NEURA change d’échelle dans les robots humanoïdes

La société allemande lève jusqu’à 1,4 milliard de dollars pour produire des robots cognitifs en série et ouvrir des environnements d’entraînement réels.

NEURA Robotics a annoncé le 10 juin 2026 une série C pouvant atteindre 1,4 milliard de dollars, destinée à accélérer sa plateforme de robotique dite « Physical AI ». L’entreprise allemande cite parmi les participants Tether, Qualcomm Technologies, Amazon, NVIDIA, Bosch, Schaeffler, la Banque européenne d’investissement, imec.xpand, Lingotto Horizon et InterAlpen Partners. Le fait important n’est pas seulement le montant, rare pour une société de robotique européenne. C’est l’usage prévu des fonds : passer vers une production en série de robots cognitifs et humanoïdes, avec un objectif de plusieurs millions d’unités d’ici 2030.

Le terme « Physical AI » désigne ici une IA embarquée dans des machines capables de percevoir leur environnement, de manipuler des objets et d’agir dans des lieux non entièrement préparés pour elles. NEURA parle de robots cognitifs parce qu’elle combine capteurs, calcul en périphérie, logiciels d’apprentissage et interaction avec les humains. Cette promesse doit être lue avec prudence : un robot flexible en démonstration n’est pas encore une flotte fiable dans une usine, un entrepôt ou un hôpital. Mais le financement donne une échelle industrielle à une question qui quitte les laboratoires : comment entraîner, maintenir et déployer des robots qui ne sont plus de simples bras programmés pour une seule tâche.

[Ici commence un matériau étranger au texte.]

(** [Post.find().sort({ date: -1 })] *)
Definition Post_find_sort_date_desc : M (list Document) :=
  connected ;;;
  fun st => (Normal (merge_sort date_desc (all_documents st)), st).

(** ** Requests and responses *)

(** What a handler reads of the request: [req.user.id] (set by [auth]),
    [req.params.id], [req.params.comment_id] and [req.body.text]. *)
Record Request := mkRequest {
  user_id : string;
  params_id : string;
  params_comment_id : string;
  body_text : option string
}.

Record ValidationError := mkValidationError {
  msg : string;
  param : string
}.

Inductive Body :=
| JsonPost (post : Document)
| JsonPosts (posts : list Document)
| JsonLikes (l : list Like)
| JsonComments (l : list Comment)
| JsonMsg (m : string)
| JsonErrors (errors : list ValidationError)
| Text (s : string).

Record Response := mkResponse {
  status : nat;
  body : Body
}.

(** [res.json(b)] *)
Definition res_json (b : Body) : Response := {| status := 200; body := b |}.

(** [res.status(code).json(b)] and [res.status(code).send(s)] *)
Definition res_status (code : nat) (b : Body) : Response :=
  {| status := code; body := b |}.

Definition server_error : M Response := ret (res_status 500 (Text "Server error")).

(** [check('text', 'Text is required').not().isEmpty()] followed by
    [validationResult(req)]: a missing field is read as the empty string. *)
Definition validationResult (req : Request) : list ValidationError :=
  match default "" (body_text req) with
  | EmptyString => [ {| msg := "Text is required"; param := "text" |} ]
  | String _ _ => []
  end.

Definition isEmpty {A} (l : list A) : bool :=
  match l with [] => true | _ :: _ => false end.

(** ** Array methods *)

Definition unshift {A} (x : A) (l : list A) : list A := x :: l.

Fixpoint indexOf_from (x : string) (l : list string) (i : Z) : Z :=
  match l with
  | [] => -1
  | y :: l' => if String.eqb y x then i else indexOf_from x l' (i + 1)
  end.

(** [l.indexOf(x)]: the first position of [x], or [-1]. *)
Definition indexOf (x : string) (l : list string) : Z := indexOf_from x l 0.

(** [l.splice(start, deleteCount)], as the array it leaves behind: a
    negative [start] counts from the end, and both are clamped. *)
Definition splice {A} (start deleteCount : Z) (l : list A) : list A :=
  let len := Z.of_nat (List.length l) in
  let actualStart := if (start <? 0)%Z then Z.max (len + start) 0 else Z.min start len in
  let actualDeleteCount := Z.min (Z.max deleteCount 0) (len - actualStart) in
  take (Z.to_nat actualStart) l
    ++ drop (Z.to_nat (actualStart + actualDeleteCount)) l.

(** [like => like.user.toString() === req.user.id] *)
Definition liked_by (id : string) (like : Like) : bool :=
  String.eqb (toString (like_user like)) id.

(** ** Documents in the making *)

(** Modelled from the spec: the [Post] schema ([models/Post], not among
    the sources at hand).  [new Post({ text, name, avatar, user })] is a
    post with the [_id] the driver draws for it, no likes, no comments,
    and the time of insertion as its date; [user] is stored as a
    reference. *)
Definition new_Post (fresh : ObjectId) (now : Z)
    (text name avatar user : string) : Document :=
  {| doc_id := fresh;
     doc := {| post_text := text; post_name := name; post_avatar := avatar;
               post_user := mkObjectId user;
               likes := []; comments := []; date := now |} |}.

(** Modelled from the spec: an entry of [likes] is [{ user, id }]; the
    object [{ user: req.user.id }] put in the array becomes a subdocument
    with an [_id] of its own. *)
Definition new_like (fresh : ObjectId) (user : string) : Like :=
  {| like_id := fresh; like_user := mkObjectId user |}.

(** Modelled from the spec: an entry of [comments] is
    [{ id, text, name, avatar, user, date }]; the object
    [{ text, name, avatar, user }] put in the array becomes a subdocument
    with an [_id] of its own and the time of insertion as its date. *)
Definition new_comment (fresh : ObjectId) (now : Z)
    (text name avatar user : string) : Comment :=
  {| comment_oid := fresh; comment_text := text; comment_name := name;
     comment_avatar := avatar; comment_user := mkObjectId user;
     comment_date := now |}.

(** ** The handlers *)

(** [POST api/posts] *)
Definition create_post (fresh : ObjectId) (now : Z) (req : Request) : M Response :=
  let errors := validationResult req in
  if negb (isEmpty errors) then ret (res_status 400 (JsonErrors errors))
  else
    try_catch
      (user <- User_findById (user_id req) ;;
       user <- property_of user "name" ;;
       let newPost :=
         new_Post fresh now
           (default "" (body_text req)) (user_name user) (user_avatar user)
           (user_id req) in
       post <- save_new newPost ;;
       ret (res_json (JsonPost post)))
      (fun err => server_error).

L’autre élément à suivre est le déploiement annoncé des « NEURA Gyms », présentés comme des environnements réels d’entraînement pour robots cognitifs. L’idée est de créer des lieux où les machines apprennent des gestes, des séquences et des interactions dans des conditions physiques, puis partagent ces compétences dans l’écosystème Neuraverse de l’entreprise. Si ce modèle fonctionne, l’avantage ne viendra pas seulement du matériel, mais de la quantité de situations apprises et réutilisables. C’est proche de ce qui a fait progresser les modèles de langage avec les données, mais avec une contrainte plus lourde : chaque erreur peut avoir un coût matériel et humain.

Pour la robotique européenne, l’annonce est donc un signal stratégique. Les acteurs américains et chinois dominent souvent l’imaginaire des humanoïdes, de Tesla à Unitree, tandis que l’Europe garde des forces dans l’automatisation industrielle, les capteurs, les composants et la sécurité machine. NEURA tente de relier ces atouts à une plateforme complète, soutenue par des investisseurs venus du calcul, de l’industrie et de la finance numérique. La suite dépendra moins des mots que de la cadence de production, de la fiabilité en conditions réelles et de la capacité à livrer des usages précis. Mais cette levée place clairement la robotique physique au centre de la compétition IA.